* TASK DESCRIPTION *
Go through the data and copy every line in which "right" appears.

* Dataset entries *
+---+

(** [process_exit] from [exit = true] on: the child has stored its status. *)
Lemma exit_ok s t p u pu c r y v : sys_ok s -> procs s !! t = Some p -> idle (p_at p) -> p_children p = [] -> p_child p = c -> c <> NULL ->
  recs s !! c = Some r -> p_parent p = u -> procs s !! u = Some pu ->
  (c_wait r = true /\ y = Gone /\ v = sema_wait pu + 1 \/ c_wait r = false /\ y = Exit_down /\ v = sema_wait pu) ->
  sys_ok (Sys (<[t := at_ y p]> (<[u := with_wait v pu]> (procs s))) (<[c := Child (c_pid r) true (c_wait r) (c_status r) (sema_zombi r)]> (recs s))).
Proof.
  intros Hs Hp Hi Hnil Hc Hn Hr Hu Hpu Hy.
  rewrite <- Hc in Hn, Hr. pose proof (idle_not_exited s t p r Hs Hp Hn Hr Hi) as Hex.
  destruct (own_record s t p r Hs Hp Hn Hr) as (pu0 & Hpu0 & Hin & Ht & Hne & Hl). rewrite Hc, Hu in *. assert (pu0 = pu) as -> by congruence. clear Hpu0.
  rewrite Ht.
  assert (Hye : ended y) by (destruct Hy as [(_ & -> & _)|(_ & -> & _)]; [by right|by left]).
  set (m := <[c := _]> (recs s)).
  assert (Hlook : forall w q, (<[t := at_ y p]> (<[u := with_wait v pu]> (procs s))) !! w = Some q -> exists q0, procs s !! w = Some q0 /\
    p_child q = p_child q0 /\ p_children q = p_children q0 /\ (w <> t -> p_at q = p_at q0)).
  { intros w q. destruct (decide (w = t)) as [->|Hw]; [rewrite lookup_insert_eq; intros [= <-]; by exists p|]. rewrite lookup_insert_ne by done.
    destruct (decide (w = u)) as [->|Hw']; [rewrite lookup_insert_eq; intros [= <-]; by exists pu|]. rewrite lookup_insert_ne by done. intros Hq. by exists q. }
  assert (Hlinks : forall w q d, procs s !! w = Some q -> d ∈ p_children q -> d <> c -> link (Sys (<[t := at_ y p]> (<[u := with_wait v pu]> (procs s))) m) w (p_at q) d).
  { intros w q d Hw Hd Hdc. apply (link_to _ _ _ _ _ _ (po_links _ _ _ (so_process s Hs w q Hw) d Hd)). intros r0 k Hr0 Hk _ Hkc _ [L1 L2 L3 L6 L4 L5].
    exists r0. cbn [recs procs]. unfold m. rewrite (lookup_insert_ne (recs s)), lookup_insert_ne by congruence.
    destruct (decide (c_pid r0 = u)) as [E|E].
    - rewrite E in *. assert (k = pu) as -> by congruence. exists (with_wait v pu). rewrite lookup_insert_eq. by split_and!.
    - exists k. rewrite lookup_insert_ne by done. by split_and!. }
  split; cbn [procs recs].
  - intros w q. destruct (decide (w = t)) as [->|Hw].
    + rewrite lookup_insert_eq. intros [= <-]. destruct (so_process s Hs t p Hp) as [K1 K2 K3 K4 K5 K6 K7].
      split; cbn [p_children p_at at_ p_executable sema_wait]; rewrite ?Hnil; try done; [constructor|intros d Hd; by apply not_elem_of_nil in Hd|..];
        destruct Hye as [->| ->]; try done; try (by intros d [|]); rewrite K5; by rewrite idle_tokens.
    + rewrite lookup_insert_ne by done. destruct (decide (w = u)) as [->|Hwu].
      * rewrite lookup_insert_eq. intros [= <-]. destruct (so_process s Hs u pu Hpu) as [K1 K2 K3 K4 K5 K6 K7].
        destruct Hl as [L1 L2 L3 L6 L4 L5]. split; cbn [p_children p_at with_wait p_executable sema_wait]; try done.
        -- intros d Hd. destruct (decide (d = c)) as [->|Hdc]; [|by apply (Hlinks u pu)]. eexists _, (at_ y p). cbn [procs recs]. unfold m.
           rewrite lookup_insert_eq. split; [reflexivity|]. cbn [c_pid]. rewrite lookup_insert_eq. split_and!; try done.
           split; cbn [c_wait c_exit c_status sema_zombi p_at p_code at_]; try done. split; [apply L5|]. intros Hwt ->.
           destruct Hy as [(_ & H & _)|(H & _)]; congruence.
        -- unfold tokens in *. cbn [recs]. unfold m. destruct Hy as [(Hwt & _ & ->)|(Hwt & _ & ->)].
           ++ destruct (proj1 L1 Hwt) as [E|E]; [|specialize (L2 E); congruence]. rewrite E in *. rewrite lookup_insert_eq. rewrite Hr, Hex in K5. cbn. lia.
           ++ rewrite K5. destruct (p_at pu) as [| | | | d | | | |] eqn:E; try done. rewrite lookup_insert_ne; [done|]. intros <-. rewrite (proj2 L1) in Hwt; [done|by left].
      * rewrite lookup_insert_ne by done. intros Hq. destruct (so_process s Hs w q Hq) as [K1 K2 K3 K4 K5 K6 K7]. split; try done.
        -- intros d Hd. apply (Hlinks w q d Hq Hd). intros ->. apply Hwu. by apply (not_shared s w u q pu c).
        -- rewrite K5. symmetry. apply tokens_eq; [done|]. intros d Hd. cbn [recs]. apply lookup_insert_ne. intros <-.
           apply Hwu. apply (not_shared s w u q pu c); [done..| |done]. apply K4. by left.
  - intros d r0 Hd. assert (Hs0 : is_Some (recs s !! d)) by (unfold m in Hd; destruct (decide (d = c)) as [->|]; [by eexists|rewrite lookup_insert_ne in Hd by done; by eexists]).
    destruct Hs0 as [r2 Hr2]. destruct (so_owner s Hs d r2 Hr2) as (w & q & Hq & Hdq).
    assert (Hin' : is_Some ((<[t := at_ y p]> (<[u := with_wait v pu]> (procs s))) !! w)) by (do 2 (apply lookup_insert_is_Some'; right); by eexists).
    destruct Hin' as [q' Hq']. exists w, q'. split; [done|]. destruct (Hlook w q' Hq') as (q0 & Hq0 & _ & E & _). rewrite E. congruence.
  - intros w w' q q' Hw Hw' Hnn He. destruct (Hlook w q Hw) as (k & Hk & Ek & _), (Hlook w' q' Hw') as (k' & Hk' & Ek' & _).
    apply (so_inj s Hs w w' k k' Hk Hk'); congruence.
Qed.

+---+

* SOLUTION TO THIS EXERCISE *
  assert (Hye : ended y) by (destruct Hy as [(_ & -> & _)|(_ & -> & _)]; [by right|by left]).
    assert (Hin' : is_Some ((<[t := at_ y p]> (<[u := with_wait v pu]> (procs s))) !! w)) by (do 2 (apply lookup_insert_is_Some'; right); by eexists).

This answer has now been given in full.